Managers, relations sociales et santé sécurité ?

Depuis 30 et quelques années, dans nos actions de conseil comme dans nos formations, nous avons croisé et côtoyé des milliers d’encadrants, dans tous les secteurs d’activité et dans tous les métiers.
Et nous avons toujours constaté et constatons encore une ambiguïté dans leur positionnement, qui se révèle particulièrement dans leur approche des relations sociales comme dans celle de la santé sécurité (et de leur obligation en la matière, en particulier dans la prévention des risques psychosociaux).
Les managers ne font pas partie des détenteurs de l’entreprise. Indépendamment qu’ils puissent en détenir quelques actions, ils en sont d’abord des salariés et c’est en tout cas à ce titre qu’ils en détiennent leur fonction d’encadrant. Et encadrant veut dire, tout en étant et en restant soi-même en situation de subordination de l’employeur, avoir accepté une délégation de pouvoir de ce dernier pour exercer un rôle hiérarchique sur d’autres collègues de travail.

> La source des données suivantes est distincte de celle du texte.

(** * Chord and key theory engine of the worship-setlist backend

    Shallow embedding of [backend/app/services/key_transition.py] and
    [backend/app/services/chord_service.py], and of the two handlers of
    [backend/app/api/routes/chords.py] that validate, transpose and detect
    keys with them; the properties of the engine that its specification
    states (C1 to C10), and further properties of the code (X1 to X28).

    A Python [str] is modelled as a [string] of this file: a sequence of
    Unicode code points, so that [len], indices and slices count
    characters, as in Python.  String literals are read as UTF-8.  White
    space ([str.strip], [str.isspace], the class [\s]), the word class
    [\w] and the decimal digits that [int] accepts are those of Python for
    every code point.  The case mappings [upper] and [lower] are exact on
    ASCII and on the one other character that [lower] maps to an ASCII
    character; see [upper_char] and [lower_char] for the other characters.
    Python [int] values are [Z].
    A Python exception that is not caught inside the modelled function is
    the result [None] of a function returning [option]. *)

From Stdlib Require Import ZArith NArith Strings.Byte.
From stdpp Require Import base option list gmap.

Local Open Scope Z_scope.

(** ** Python strings *)

Module PyStr.

(** A character: its Unicode code point. *)
Inductive char := Char (code : N).

Definition code (c : char) : N := let 'Char n := c in n.

Inductive string := EmptyString | String (c : char) (t : string).

#[global] Instance char_eq_dec : EqDecision char.
Proof. solve_decision. Defined.

#[global] Instance string_eq_dec : EqDecision string.
Proof. solve_decision. Defined.
(** * Flight-search pipeline of the chat assistant: a shallow embedding

    The development follows the TypeScript sources of the flight-search
    pipeline:

    - [lib/services/flight-request-builder-simple]  (request builder),
    - [lib/services/amadeus-auth]                   (token cache),
    - [lib/services/amadeus-fetch]                  (retrying fetch client),
    - [lib/services/flight-offers-utils]            (filter / sort),
    - [app/api/flight-offers-filter/route.ts]       (filter / sort / paginate),
    - [app/api/flight-assistant/route.ts]           (the two chat tools).

    JavaScript numbers that are integers in every run of interest (counters,
    millisecond clocks, HTTP statuses, array lengths) are [Z] or [nat];
    numbers obtained by parsing text and by arithmetic on them are binary64
    values (see [JS.number] and [JS.round64]); [undefined] / [null] is
    [None]; a thrown exception is the [Throw] branch of [result].

    A [string] stands for the sequence of its code units.  The functions of
    the language that consult Unicode tables ([toUpperCase], [trim], the
    blanks skipped by [Number] and [parseFloat]) are embedded as they act
    on ASCII text (see [ascii_text]): letters and blanks outside ASCII are
    left as they are.

    What the language leaves to the engine is a parameter: the reading of
    dates, JSON, and the order in which [Array.prototype.sort] leaves an
    array when the comparator is not a consistent one (see [JS.sorts]). *)

From Stdlib Require Import ZArith QArith List String Ascii Bool Lia.
From Stdlib Require Import Qround Qpower Qreduction Lqa Permutation Sorted DecimalString.
Import ListNotations.

Open Scope string_scope.
Open Scope Z_scope.
Definition healthy : Faults :=
  {| begin_err := None; exec_err := None; query_err := None;
     next_stop := None; scan_err := λ _, None; row_err := None;
     returned_id := None; rollback_err := None; commit_err := None |}.

(** The pool: the committed tables, the number of transactions begun and
    not yet committed or rolled back, and the transaction calls so far. *)
Inductive TxEvent := TxBegin | TxCommit | TxRollback.

#[global] Instance TxEvent_eq_dec : EqDecision TxEvent.
Proof. solve_decision. Defined.

Record Pool := {
  committed : Tables;
  open_txs : nat;
  calls : list TxEvent
}.

(** A transaction works on its own copy of the tables until it commits. *)
Record Tx := { working : Tables }.

Definition Begin (f : Faults) (p : Pool) : (error + Tx) * Pool :=
  match begin_err f with
  | Some err => (inl err, p)
  | None =>
    (inr {| working := committed p |},
     {| committed := committed p; open_txs := S (open_txs p);
        calls := calls p ++ [TxBegin] |})
  end.

(** [Commit] closes the transaction whether or not it succeeds; its
    effects are installed only when it does. *)
Definition Commit (f : Faults) (tx : Tx) (p : Pool) : option error * Pool :=
  match commit_err f with
  | Some err =>
    (Some err, {| committed := committed p; open_txs := pred (open_txs p);
                  calls := calls p ++ [TxCommit] |})
  | None =>
    (None, {| committed := working tx; open_txs := pred (open_txs p);
              calls := calls p ++ [TxCommit] |})
  end.

(** [Rollback] closes the transaction and drops its effects; a failed
    rollback installs nothing either. *)
Definition Rollback (f : Faults) (tx : Tx) (p : Pool) : option error * Pool :=
  (rollback_err f,
   {| committed := committed p; open_txs := pred (open_txs p);
      calls := calls p ++ [TxRollback] |}).

(** tx.Exec *)
Definition Exec (f : Faults) (tx : Tx) (stmt : Tables → error + Tables)
  : option error * Tx :=
  match exec_err f with
  | Some err => (Some err, tx)
  | None =>
    match stmt (working tx) with
    | inl err => (Some err, tx)
    | inr t => (None, {| working := t |})
    end
  end.

(** connPool.Query *)
Definition Query (f : Faults) (stmt : Tables → Rows) (t : Tables) : error + Rows :=
  match query_err f with
  | Some err => inl err
  | None =>
    let rows := stmt t in
    match next_stop f with
    | Some n =>
      inr {| pending := take n (pending rows);
             rows_Err := Some (StoreError "unexpected EOF") |}
    | None => inr rows
    end
  end.

(** QueryRow(...).Scan(&id) of a statement with RETURNING project_id: the
    statement runs, and the first identifier it returns is scanned.  A
    call that fails leaves the tables as they were. *)
Definition QueryRow_returning (f : Faults) (stmt : Tables → Tables * list UUID)
    (t : Tables) : (error + string) * Tables :=
  match row_err f with
  | Some err => (inl err, t)
  | None =>
    let '(t', ids) := stmt t in
    match ids with
    | [] => (inl ErrNoRows, t')
    | id :: _ => (inr (default (uuid_text id) (returned_id f)), t')
    end
  end.

(** QueryRow(...).Scan(...) of a SELECT of project columns. *)
Definition QueryRow_project (f : Faults) (rows : list ProjectRow)
  : error + ProjectRow :=
  match row_err f with
  | Some err => inl err
  | None =>
    match rows with
    | [] => inl ErrNoRows
    | r :: _ => inr r
    end
  end.

(** QueryRow(...).Scan(&total) of the count. *)
Definition QueryRow_count (f : Faults) (total : Z) : error + Z :=
  match row_err f with
  | Some err => inl err
  | None => inr total
  end.

End pg.

(** ** package main: the project repository *)
Module repo.
Import uuid errors paged pg.

(** Modelled from the spec: the Project struct is declared in a file that
    is not under src.  Its fields are the ones the repository reads and
    writes. *)
Record Project := {
  ID : UUID;
  OrganizationID : UUID;
  Title : string;
  Description : string;
  Active : bool
}.

#[global] Instance Project_eq_dec : EqDecision Project.
Proof. solve_decision. Defined.
Lemma withStatus_range (o : RangeOrder) (results : ResultSet) (s : LintStatus) :
  withStatus s (range o (Results results))
  ≡ₚ withStatus s (map_to_list (Results results)).
Proof. unfold withStatus. by rewrite range_perm. Qed.

Lemma length_withStatus_range (o : RangeOrder) (results : ResultSet) (s : LintStatus) :
  length (withStatus s (range o (Results results))) = occurrences results s.
Proof. unfold occurrences. by rewrite withStatus_range. Qed.

Lemma withStatus_range_nil (o : RangeOrder) (results : ResultSet) (s : LintStatus) :
  withStatus s (range o (Results results)) ≠ [] ↔ occurrences results s ≠ 0%nat.
Proof.
  rewrite <- length_withStatus_range with (o := o).
  destruct (withStatus s (range o (Results results))); simpl; split; done.
Qed.


Lemma occurrences_le_size (results : ResultSet) (s : LintStatus) :
  (occurrences results s ≤ size (Results results))%nat.
Proof.
  unfold occurrences, withStatus.
  etrans; [apply length_filter|]. by rewrite length_map_to_list.
Qed.

Lemma isLevel_elem (s : LintStatus) :
  isLevel s ↔ s ∈ (map_to_list StatusLabelToLintStatus).*2.
Proof.
  unfold main.isLevel. rewrite list_elem_of_fmap. split.
  - intros [label H]. exists (label, s). split; [done|]. by apply elem_of_map_to_list.
  - intros [[label s'] [-> H]]. exists label. by apply elem_of_map_to_list.
Qed.

Local Instance isLevel_dec (s : LintStatus) : Decision (isLevel s).
Proof.
  refine (cast_if (decide (s ∈ (map_to_list StatusLabelToLintStatus).*2)));
    by rewrite isLevel_elem.
Defined.

(** *** The fields of the table that [newRT] returns *)
Lemma newRT_levels_lookup (ord : RangeOrders) (r : resultsTable) (T : LintStatus)
  (results : ResultSet) (long : bool) (k : Z) :
  lintLevelsAboveThreshold (newRT ord r T results long) !! k
  = if decide (T < k ∧ isLevel k) then Some k else None.
Proof.
  unfold main.newRT. cbn [lintLevelsAboveThreshold].
  rewrite levelsAbove_lookup, lookup_empty.
  apply decide_ext. by rewrite elem_of_range_values.
Qed.
Variable geod_inv : Q -> Q -> Q -> Q -> option (Q * Q * Q).
Variable dist : Q -> Q -> Q -> Q -> Q.
Hypothesis geod_inv_dist : forall lon1 lat1 lon2 lat2,
  exists az baz, geod_inv lon1 lat1 lon2 lat2 = Some (az, baz, dist lon1 lat1 lon2 lat2).

(** A matrix the loop over the lags returns has a one exactly at the
    pairs of the band that are too fast. *)
Lemma anomaly_matrix_entries (track : list row) (speed_max : Q) (A : matrix) :
  anomaly_matrix geod_inv track speed_max = Ok A ->
  forall r c, (r < length track)%nat -> (c < length track)%nat ->
              entry A r c = if spec_banded dist track speed_max r c then 1 else 0.
Proof.
  intros H r c Hr Hc.
  assert (HN : (length track <> 2 /\ length track <> 3)%nat).
  { split; intros E;
      rewrite (short_track_faults geod_inv track speed_max) in H by lia;
      discriminate. }
  destruct (diagonals_spec geod_inv dist geod_inv_dist track speed_max (seq 1 4)
              (zeros (length track))) as (A' & HA' & _ & He).
  { intros i Hi. apply in_seq in Hi. lia. }
  { apply sized_zeros. }
  unfold anomaly_matrix in H. rewrite HA' in H. injection H as <-.
  rewrite He by assumption. rewrite entry_zeros. reflexivity.
Qed.
Definition create_app (env : Env) (root_injector : Injector) : M FastAPI :=
  let app := FastAPI_new [Depends (bind_injector_to_request root_injector)] in
  let app := include_router completions_router app in
  let app := include_router chat_router app in
  let app := include_router chunks_router app in
  let app := include_router ingest_router app in
  let app := include_router summarize_router app in
  let app := include_router embeddings_router app in
  let app := include_router health_router app in
  let global_handler := create_global_handler env "simple" in
  _ ← match global_handler with
      | Some h => set_callback_manager (CallbackManager_new [h])
      | None => mret tt
      end;
  let settings := get_Settings root_injector in
  app ← (if cors_enabled (server_cors settings) then
           _ ← logger_debug env 72 "Setting up CORS middleware";
           mret (add_middleware
                   (CORSMiddleware
                      {| kw_allow_credentials := allow_credentials (server_cors settings);
                         kw_allow_origins := allow_origins (server_cors settings);
                         kw_allow_origin_regex := allow_origin_regex (server_cors settings);
                         kw_allow_methods := allow_methods (server_cors settings);
                         kw_allow_headers := allow_headers (server_cors settings) |})
                   app)
         else mret app);
  app ← (if ui_enabled (ui settings) then
           _ ← logger_debug env 83 "Importing the UI module";
           match import_ui env with
           | Some e => raise (ImportError ui_missing e)
           | None =>
               let ui_obj := get_PrivateGptUi root_injector in
               mret (mount_in_app ui_obj (ui_path (ui settings)) app)
           end
         else mret app);
  mret app.

(** ** What a run may do to the logging state *)

(** The logging configuration is the same, and every file holds what it
    held, followed by debug records of the launcher's logger; a file that no
    root handler writes to is as it was. *)
Definition only_logged (env : Env) (g g' : Globals) : Prop :=
  root_level g' = root_level g /\
  root_handlers g' = root_handlers g /\
  logger_levels g' = logger_levels g /\
  forall f : string,
    (exists extra : list LogRecord,
        default [] (files g' !! f) = default [] (files g !! f) ++ extra /\
        Forall (fun r => exists n msg, r = debug_record env n msg) extra) /\
    (f ∉ baseFilename <$> root_handlers g -> files g' !! f = files g !! f).

(** ** Sample runs *)

Definition blank_process : Globals :=
  {| root_level := 30; root_handlers := []; logger_levels := ∅;
     files := ∅; callback_manager := None |}.

(** The process right after the launcher module was imported. *)
Definition at_import : Globals := setup_logging blank_process.

Definition wildcard_cors : CorsSettings :=
  {| cors_enabled := true; allow_credentials := false;
     allow_origins := ["*"]; allow_origin_regex := None;
     allow_methods := ["GET"; "POST"]; allow_headers := ["*"] |}.

Definition no_cors : CorsSettings :=
  {| cors_enabled := false; allow_credentials := false;
     allow_origins := []; allow_origin_regex := None;
     allow_methods := ["GET"]; allow_headers := [] |}.

Definition sample_injector (cors : CorsSettings) (with_ui : bool) : Injector :=
  {| inj_id := 1%positive;
     get_Settings := {| server_cors := cors;
                        ui := {| ui_enabled := with_ui; ui_path := "/" |} |};
     get_PrivateGptUi := 2%positive |}.

Definition sample_env (ui_import : option string) : Env :=
  {| now := "2024-01-01 00:00:00,000";
     pathname := "private_gpt/launcher.py";
     create_global_handler := fun _ => Some 3%positive;
     import_ui := ui_import |}.

(** The application that [create_app] returns for the wildcard policy with
    the UI mounted. *)
Definition sample_app : FastAPI :=
  {| dependencies :=
       [Depends (bind_injector_to_request (sample_injector wildcard_cors true))];
     routers := [completions_router; chat_router; chunks_router; ingest_router;
                 summarize_router; embeddings_router; health_router];
     user_middleware :=
       [CORSMiddleware {| kw_allow_credentials := false; kw_allow_origins := ["*"];
                          kw_allow_origin_regex := None;
                          kw_allow_methods := ["GET"; "POST"];
                          kw_allow_headers := ["*"] |}];
     mounts := [("/", 2%positive)] |}.

(** The application for a disabled policy and no UI. *)
Definition plain_app : FastAPI :=
  {| dependencies :=
       [Depends (bind_injector_to_request (sample_injector no_cors false))];
     routers := [completions_router; chat_router; chunks_router; ingest_router;
                 summarize_router; embeddings_router; health_router];
     user_middleware := [];
     mounts := [] |}.

Definition request_a : Request := {| url_path := "/v1/chat/completions"; state := ∅ |}.
Definition request_b : Request := {| url_path := "/health"; state := ∅ |}.

(** ** Counting what a debug record meets *)

(** The handler writes a DEBUG record to the file [f]. *)
Definition writes_to (f : string) (h : FileHandler) : Prop :=
  baseFilename h = f /\ handler_level h <= DEBUG.

#[export] Instance writes_to_dec f h : Decision (writes_to f h).
Proof. unfold writes_to. apply _. Defined.

(** How many of the handlers write a DEBUG record to [f]. *)
Definition writers (f : string) (hs : list FileHandler) : nat :=
  length (filter (writes_to f) hs).

(** The records [create_app] logs, in program order: line 72 under
    [cors.enabled], line 83 under [ui.enabled]. *)
Definition logged_by_create_app (env : Env) (settings : Settings) : list LogRecord :=
  (if cors_enabled (server_cors settings)
   then [debug_record env 72 "Setting up CORS middleware"] else []) ++
  (if ui_enabled (ui settings)
   then [debug_record env 83 "Importing the UI module"] else []).

(** Each record [copies] times, in order. *)
Definition each_times (copies : nat) (rs : list LogRecord) : list LogRecord :=
  rs ≫= replicate copies.

(** [setup_logging()] run [n] times, as when the module body is executed
    again. *)
Definition setup_logging_times (n : nat) (g : Globals) : Globals :=
  Nat.iter n setup_logging g.

(** No level is set on the logger named [n]: it was never created, or its
    level is NOTSET. *)
Definition level_unset (g : Globals) (n : string) : Prop :=
  logger_levels g !! n = None \/ logger_levels g !! n = Some NOTSET.

(** A second injector, for an application of its own. *)
Definition other_injector : Injector :=
  {| inj_id := 5%positive;
     get_Settings := {| server_cors := no_cors;
                        ui := {| ui_enabled := false; ui_path := "/ui" |} |};
     get_PrivateGptUi := 6%positive |}.

Definition other_app : FastAPI :=
  {| dependencies := [Depends (bind_injector_to_request other_injector)];
     routers := [completions_router; chat_router; chunks_router; ingest_router;
                 summarize_router; embeddings_router; health_router];
     user_middleware := [];
     mounts := [] |}.

End Launcher.
Lemma thumbnail_dims (img : Image) (x y : Z) :
  (width img <= x /\ height img <= y /\ thumbnail img x y = img) \/
  (~ (width img <= x /\ height img <= y) /\
   (width (thumbnail img x y) = x \/ height (thumbnail img x y) = y)).
Proof.
  unfold thumbnail.
  destruct (thumbnail_size (width img) (height img) x y) as [[w' h']|] eqn:E.
  - right. split.
    + intros H. apply thumbnail_size_none in H. congruence.
    + apply thumbnail_size_some in E.
      destruct ((w' =? width img) && (h' =? height img)) eqn:Eq.
      * apply andb_true_iff in Eq as [E1 E2].
        apply Z.eqb_eq in E1. apply Z.eqb_eq in E2. lia.
      * exact E.
  - left. apply thumbnail_size_none in E. tauto.
Qed.

(** For an image and a target of positive size, the prepared garment
    image is always square and in RGB mode, and it has the target size
    whenever the input is larger than the target in width or height, or
    is not square. *)
Theorem prepare_garment_image_square (img : Image) (target_size : Z) :
  0 < width img -> 0 < height img -> 0 < target_size ->
  let out := prepare_garment_image img target_size in
  mode out = "RGB" /\
  width out = height out /\
  (target_size < width img \/ target_size < height img \/
   width img <> height img ->
   out = mkImage "RGB" target_size target_size).
Proof.
  intros _ _ _. cbv zeta. split; [apply prepare_garment_image_mode|].
  unfold prepare_garment_image. rewrite convert_to_rgb.
  set (rgb := mkImage "RGB" (width img) (height img)).
  pose proof (thumbnail_mode rgb target_size target_size) as Hmode.
  destruct (thumbnail_dims rgb target_size target_size) as [(Hw & Hh & ->) | (Hbig & Hfill)].
  - subst rgb. cbn [width height] in *.
    destruct (width img =? height img) eqn:E; cbn [negb].
    + apply Z.eqb_eq in E. split; [exact E|]. lia.
    + split; reflexivity.
  - destruct (width (thumbnail rgb target_size target_size)
              =? height (thumbnail rgb target_size target_size)) eqn:E; cbn [negb].
    + apply Z.eqb_eq in E. split; [exact E|]. intros _.
      destruct (thumbnail rgb target_size target_size) as [m w' h'].
      cbn in *. f_equal; [exact Hmode | lia | lia].
    + split; reflexivity.
Qed.

(** A landscape photo of 2000 x 1000 pixels with an alpha channel. *)
Lemma prepare_garment_image_square_witness :
  prepare_garment_image (mkImage "RGBA" 2000 1000) 1024 = mkImage "RGB" 1024 1024.
Proof.
  apply (prepare_garment_image_square (mkImage "RGBA" 2000 1000) 1024);
    [reflexivity | reflexivity | reflexivity |].
  left. vm_compute. reflexivity.
Defined.

End PrepareMore.

Section Closeup.
Import ImageUtil ImageRuns.

Lemma py_int_scaled (n : Z) (a : Z) (b : positive) :
  py_int (inject_Z n * (a # b)) = Z.quot (n * a) (Zpos b).
Proof. reflexivity. Qed.

(** For every image of at least 2 x 2 pixels and every [focus_region],
    the crop box of [create_closeup] lies inside the image and is not
    empty, so the close-up has a positive size no larger than the image;
    for [upper] the box spans about 70% of the width and 40% of the
    height. *)
Theorem create_closeup_box (focus_region : string) (img : Image) :
  2 <= width img -> 2 <= height img ->
  let '(x0, y0, x1, y1) := crop_box focus_region (width img) (height img) in
  (0 <= x0 < x1 /\ x1 <= width img) /\
  (0 <= y0 < y1 /\ y1 <= height img) /\
  create_closeup img focus_region = mkImage (mode img) (x1 - x0) (y1 - y0) /\
  (focus_region = "upper" ->
   7 * width img - 10 < 10 * (x1 - x0) < 7 * width img + 10 /\
   4 * height img - 10 < 10 * (y1 - y0) < 4 * height img + 10).
Proof.
  intros Hw Hh. unfold create_closeup.
  destruct (crop_box focus_region (width img) (height img)) as [[[x0 y0] x1] y1] eqn:E.
  unfold crop_box in E.
  destruct (String.eqb focus_region "upper") eqn:Eu;
    [|destruct (String.eqb focus_region "center") eqn:Ec];
    rewrite ?py_int_scaled in E; rewrite ?Z.quot_div_nonneg in E by lia;
    injection E as <- <- <- <-;
    try apply String.eqb_neq in Eu;
    (split; [|split; [|split; [reflexivity|]]]); try (intros ?; try congruence);
    Z.div_mod_to_equations; lia.
Qed.

Lemma create_closeup_box_witness :
  let img := mkImage "RGB" 1024 1536 in
  let '(x0, y0, x1, y1) := crop_box "upper" (width img) (height img) in
  (0 <= x0 < x1 /\ x1 <= width img) /\
  (0 <= y0 < y1 /\ y1 <= height img) /\
  create_closeup img "upper" = mkImage (mode img) (x1 - x0) (y1 - y0) /\
  ("upper" = "upper" ->
   7 * width img - 10 < 10 * (x1 - x0) < 7 * width img + 10 /\
   4 * height img - 10 < 10 * (y1 - y0) < 4 * height img + 10).
Proof.
  cbv zeta.
  apply (create_closeup_box "upper" (mkImage "RGB" 1024 1536)); vm_compute; discriminate.
Defined.

End Closeup.

(** * Further properties of the page layout *)

Section SplitLayout.
Import Assembler AssemblerMoreRuns.
Local Open Scope Q_scope.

C’est donc forcément un positionnement renvoyant, dans les postures, à des enjeux d’équilibres et des arbitrages parfois complexes. Il faut mériter la confiance accordée en privilégiant l’atteinte des objectifs technico économiques qui sont fixés. Et s’il faut pour cela optimiser la contribution des ressources humaines mises à disposition, il ne faut pour autant pas oublier que l’objet social de l’employeur reste celui de l’employeur, avec ses différences voire divergences d’intérêts avec ceux des salariés, managers compris.
Les employeurs ne s’y trompent pas, qui privilégient plus spontanément dans la formation des managers tout ce qui peut valoriser et développer leur savoir-être, leur leadership, leur capacité à embarquer les équipes vers les objectifs à atteindre. Beaucoup d’entre eux sont moins enclins à leur donner et leur clarifier les cadres de responsabilités qui sont les leurs, en tant que délégataire de l’employeur. Parce que cela pourrait les conduire, notamment dans la fameuse gestion de la « charge/capacités », à des arbitrages plus nuancés entre l’atteinte des objectifs et le souci de maintenir les équilibres entre les intérêts de toutes les parties et en particulier de celle à laquelle ils continuent, quoi qu’ils se racontent, d’appartenir.
On le voit sur les relations sociales et leur faible culture en la matière, comme si, de leur part, s’y intéresser relevait, a minima d’une perte de temps, voire, encore, ici ou là, d’un investissement vécu comme un « passage à l’ennemi » contradictoire et donc source de remise en cause de la confiance accordée. Et il est très majoritairement de meilleur ton, quand on est manager, sinon de pourfendre, en tout cas de conserver ses distances avec tous ces espaces de dialogue et de négociation (et les acteurs qui vont avec et plus encore sur la pertinence de leur mission et l’utilité du temps qu’ils doivent y consacrer). Il n’y a qu’en période de crise, de rupture ou de changements profonds et brutaux que des managers reprennent conscience que s’ils étaient bien des relais opérationnels des patrons, ils n’en étaient pas eux-mêmes et que leur propre intérêt n’a pas davantage pesé dans les décisions prises que celui de leurs autres collègues subordonnés.
De même pour la santé sécurité et notamment la prévention des RPS : quels que soit les comportements de bienveillance et de vigilance et quelle que soit la prise de conscience des responsabilités en la matière, continue de prédominer pour une grande majorité d’encadrants l’idée qu’au bout du bout, dans les arbitrages qui seront à faire, la primauté de l’économique et ses contraintes et enjeux seront incontournables et justifiés.
Loin de nous l’idée qu’il n’est pas indispensable pour l’entreprise que les managers se sentent investis d’une responsabilité dans la réussite commune : celle qui satisfait les attentes de l’actionnaire et qui par ailleurs garantie la pérennité de l’entreprise et donc des emplois.
Mais il y a peut-être, voire surtout dans cette période de désenchantement qui n’épargne pas les cadres, à repositionner leur mission, sans naïveté ni schizophrénie. Sans naïveté, c’est-à-dire sans l’idée que leur vocation puisse être de « marquer des buts contre leur camp », en oubliant ce qui nourrit leur parcours et ses évolutions attendues par une plus grande réticence à répondre aux objectifs fixés. Mais sans schizophrénie, en restant et en assumant de rester des salariés dont la volonté de prise de responsabilité et de contribution à la réussite de l’entreprise ne doit pas les rendre aveugles et sourds aux équilibres nécessaires. Cela suppose de leur reconnaître un vrai droit à l’assertivité, sur leur propre hiérarchie et sur leur direction, et ce justement au titre des responsabilités qui relèvent de leur statut et qu’on sait régulièrement leur rappeler.